Last week, for example, Visa's head of global mobile, Bill Gadja, blogged about how Visa is experimenting with and preparing for mobile payments. And at the recent Web 2.0 Summit in San Francisco, Google CEO Eric Schmidt touted how the next version of the Android mobile operating system (2.3 "Gingerbread," which is due out soon) will support mobile payments. AT&T and Boku also have started a joint mobile payment trial that works with some online retailers (but not brick-and-mortar stores).

What about Paypal? In July, VentureBeat reported that Paypal launched a mobile version of its Express Checkout service -- but the Paypal site doesn't mention it, so it's unclear whether this system is available to consumers in physical retail locations.

Paypal is in a pretty tricky position on mobile payments because a large portion of its fast-growing business depends on interacting with traditional credit card companies. The New York Times noted this point:

"Credit card companies that have partnered with PayPal may be its biggest rivals in the new mobile payments space. PayPal is an important customer because every day it facilitates millions of credit card transactions. But PayPal also threatens credit card companies by giving users the option to pay for their online purchases directly from their bank accounts."

In the next year, consumers will undoubtedly hear lots of mobile payment hype from wireless carriers, credit card companies, and other service providers. But while mobile payments are commonplace in Japan, South Korea, and parts of Europe, there's reason to be skeptical that they'll soon be commonplace in the United States.

Last week, after the Isis announcement, mobile payments analyst Bob Egan told Computerworld that widespread U.S. adoption could take decades -- especially since using credit or debit cards is such an ingrained consumer habit. "Can I trust my carrier to get the billing right? Can I trust that no one will be able to scam my account or steal my identity? All those questions need to be addressed," he said.

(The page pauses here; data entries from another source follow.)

(** * Str: a reference-counted immutable C string (str.hpp)

    A shallow embedding of the class [Str] of [str.hpp] and the properties
    of its reference counting, comparison operators, stream output and
    integer parsing.

    The embedding keeps the program's own picture of memory:
    - a [Str] object is a pair of pointers, [ptr] to a [char] array and
      [counter] to an [int]; [nullptr] is [None];
    - the free store holds the [char] arrays made by [new char[n]] and the
      [int] cells made by [new int]; [delete] removes them;
    - the objects themselves live in a store indexed by their identity, so
      that [a = a] and [a = b] with two names of one buffer are told apart
      from an assignment between unrelated values.

    Every member function is a function [state -> option state] (or
    [state -> option result] for the observers); [None] stands for
    undefined behaviour: reading through a pointer that is not allocated,
    overflowing the [int] counter, using an object that is not alive. *)

From Stdlib Require Import ZArith Lia.
From Stdlib Require Import Strings.Byte.
From stdpp Require Import gmap list option.

Local Open Scope Z_scope.

(* ===================================================================== *)
(** * Memory model                                                        *)
(* ===================================================================== *)

(** Addresses in the free store, and identities of [Str] objects. *)
Abbreviation addr := nat (only parsing).
Abbreviation obj := nat (only parsing).

(** Equality of bytes is decided by [Byte.eqb]. *)
#[global] Instance byte_eq_decision : EqDecision byte := Byte.byte_eq_dec.

(** [class Str { const char* ptr; int* counter; }] *)
Record Str : Type := mkStr {
  ptr : option addr;
  counter : option addr
}.

(** The free store ([chars], [ints]) and the [Str] objects alive. *)
Record state : Type := mkState {
  chars : gmap addr (list byte);
  ints : gmap addr Z;
  objs : gmap obj Str
}.

Definition empty_state : state := mkState ∅ ∅ ∅.

Definition with_chars (f : gmap addr (list byte) → gmap addr (list byte))
    (st : state) : state :=
  mkState (f (chars st)) (ints st) (objs st).

Definition with_ints (f : gmap addr Z → gmap addr Z) (st : state) : state :=
  mkState (chars st) (f (ints st)) (objs st).

Definition with_objs (f : gmap obj Str → gmap obj Str) (st : state) : state :=
  mkState (chars st) (ints st) (f (objs st)).

(** ** The type [int]

    32 bits wide, two's complement, as on the platforms the class is
    built for. *)

Definition INT_MAX : Z := 2147483647.
Definition INT_MIN : Z := -2147483648.

(** A value of type [int], or nothing when the mathematical result is not
    representable (signed overflow is undefined). *)
Definition to_int (v : Z) : option Z :=
  if decide (INT_MIN ≤ v ≤ INT_MAX) then Some v else None.

(** ** Fields of an object *)

Definition get_ptr (this : obj) (st : state) : option (option addr) :=
  ptr <$> objs st !! this.

Definition get_counter (this : obj) (st : state) : option (option addr) :=
  counter <$> objs st !! this.

Definition set_ptr (this : obj) (p : option addr) (st : state) : option state :=
  o ← objs st !! this;
  Some (with_objs <[this := mkStr p (counter o)]> st).

Definition set_counter (this : obj) (c : option addr) (st : state) : option state :=
  o ← objs st !! this;
  Some (with_objs <[this := mkStr (ptr o) c]> st).

(** ** Cells of type [int] *)

(** [*c] *)
Definition load_int (c : addr) (st : state) : option Z := ints st !! c.

(** [*c = v] *)
Definition store_int (c : addr) (v : Z) (st : state) : option state :=
  _ ← ints st !! c;
  Some (with_ints <[c := v]> st).

(** [( *c)++] *)
Definition incr (c : addr) (st : state) : option state :=
  v ← load_int c st;
  v' ← to_int (v + 1);
  store_int c v' st.

(** [( *c)--] *)
Definition decr (c : addr) (st : state) : option state :=
  v ← load_int c st;
  v' ← to_int (v - 1);
  store_int c v' st.

(** [new int]: some address not in use, as [fresh] picks it (an address
    that was freed can be handed out again); the cell is written before it
    is read, so its first content does not matter. *)
Definition new_int (st : state) : addr * state :=
  let c := fresh (dom (ints st)) in
  (c, with_ints <[c := 0]> st).

(** [delete c] *)
Definition delete_int (c : addr) (st : state) : option state :=
  _ ← ints st !! c;
  Some (with_ints (delete c) st).

(** ** Arrays of [char] *)

(** [new char[n]], filled with the bytes [bs]: some address not in use. *)
Definition new_chars (bs : list byte) (st : state) : addr * state :=
  let p := fresh (dom (chars st)) in
  (p, with_chars <[p := bs]> st).

(** [delete[] p]; deleting the null pointer does nothing. *)
Definition delete_chars (p : option addr) (st : state) : option state :=
  match p with
  | None => Some st
  | Some a => _ ← chars st !! a; Some (with_chars (delete a) st)
  end.

(** [memcpy(dst, src, n)] followed by [dst[n] = 0], as the content of the
    destination array of [n + 1] bytes. The source [src] is the array the
    pointer designates; reading [n] bytes needs [n] bytes to be there, and
    an array of [n] bytes in memory has [n] below [SIZE_MAX], so that
    [n + 1] does not wrap around. *)
Definition memcpy_terminated (src : list byte) (n : nat) : option (list byte) :=
  if decide (n ≤ length src)%nat then Some (take n src ++ [x00]) else None.

(* ===================================================================== *)
(** * The C library functions the class calls                             *)
(* ===================================================================== *)

(** [unsigned char] value of a byte. *)
Definition uchar (b : byte) : Z := Z.of_N (Byte.to_N b).

(** The C string an array holds: the bytes before the first zero byte.
    Without a zero byte the read runs off the array. *)
Fixpoint c_string (a : list byte) : option (list byte) :=
  match a with
  | [] => None
  | b :: r =>
      if decide (b = x00) then Some []
      else w ← c_string r; Some (b :: w)
  end.

(** [strcmp]: the difference of the first two bytes that differ, compared
    as [unsigned char]; 0 when both strings end together. (The standard
    fixes the sign of the result only, and only the sign is used.) *)
Fixpoint strcmp_bytes (a b : list byte) : option Z :=
  match a, b with
  | x :: a', y :: b' =>
      if decide (x = y) then
        if decide (x = x00) then Some 0 else strcmp_bytes a' b'
      else Some (uchar x - uchar y)
  | _, _ => None
  end.

Definition strcmp (p q : addr) (st : state) : option Z :=
  a ← chars st !! p;
  b ← chars st !! q;
  strcmp_bytes a b.

(** [isspace] and [isdigit] in the C locale. *)
Definition isspace (b : byte) : bool :=
  bool_decide (b = x20 ∨ b = x09 ∨ b = x0a ∨ b = x0b ∨ b = x0c ∨ b = x0d).

Definition isdigit (b : byte) : bool :=
  bool_decide (48 ≤ uchar b ≤ 57).

Fixpoint skip_spaces (a : list byte) : option (list byte) :=
  match a with
  | [] => None
  | b :: r => if isspace b then skip_spaces r else Some a
  end.

(** The value of the longest run of digits at the front of [a], from the
    accumulator [acc]. *)
Fixpoint read_digits (acc : Z) (a : list byte) : option Z :=
  match a with
  | [] => None
  | b :: r =>
      if isdigit b then read_digits (10 * acc + (uchar b - 48)) r
      else Some acc
  end.

(** [atoi]: white space, an optional sign, decimal digits; 0 when there is
    no digit; undefined when the value is not an [int]. *)
Definition atoi_bytes (a : list byte) : option Z :=
  s ← skip_spaces a;
  match s with
  | [] => None
  | b :: r =>
      if decide (b = "-"%byte) then v ← read_digits 0 r; to_int (- v)
      else if decide (b = "+"%byte) then v ← read_digits 0 r; to_int v
      else v ← read_digits 0 s; to_int v
  end.

Definition atoi (p : option addr) (st : state) : option Z :=
  a ← p;
  bs ← chars st !! a;
  atoi_bytes bs.

(* ===================================================================== *)
(** * The class [Str]                                                     *)
(* ===================================================================== *)

(** [Str() : ptr(nullptr), counter(nullptr) {}] *)
Definition Str_default (this : obj) (st : state) : option state :=
  Some (with_objs <[this := mkStr None None]> st).

(** [Str(const char* str, size_t length) : counter(new int)]
<<
    char* strin = new char[length + 1];
    memcpy(strin, str, length);
    strin[length] = 0;
    ptr = strin;
    *counter = 1;
>>
    The member initializer runs first; [ptr] has no value until the body
    assigns it, and is not read before. *)
Definition Str_from (this : obj) (str : list byte) (length : nat)
    (st : state) : option state :=
  let '(c, st) := new_int st in
  let st := with_objs <[this := mkStr None (Some c)]> st in
  bs ← memcpy_terminated str length;
  let '(strin, st) := new_chars bs st in
  st ← set_ptr this (Some strin) st;
  c ← get_counter this st;
  c ← c;
  store_int c 1 st.

(** [Str(const std::string& str) : Str(str.c_str(), str.size()) {}] *)
Definition Str_of_string (this : obj) (str : list byte) (st : state) : option state :=
  Str_from this (str ++ [x00]) (length str) st.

Mobile payments might stand a better chance if they're combined with automatic discounts or special deals -- like those you get with your supermarket discount card -- or if they're offered as a debit option by banks. Recently, American Banker reported that while Americans ages 18 to 34 often have phones that can make mobile payments, they also tend to prefer to use debit cards as a way to manage their budget.

Also, security issues need to be made crystal clear to consumers. Could someone pick your mobile pocket just by standing near you or bumping into you with a mobile terminal?

Finally, given how confusing and cryptic most cell phone bills are, will U.S. consumers really be willing to make those bills even more complex?

Mobile charitable donations enabled through SMS text messaging services such as MGive are getting popular, and those transactions do show up on consumers' phone bills. However, people are likely to make donations far less often than they purchase than consumer goods or services. Seeing a $10 donation to your local public radio station is one thing -- but do you really want to see 15 lattes on your phone bill?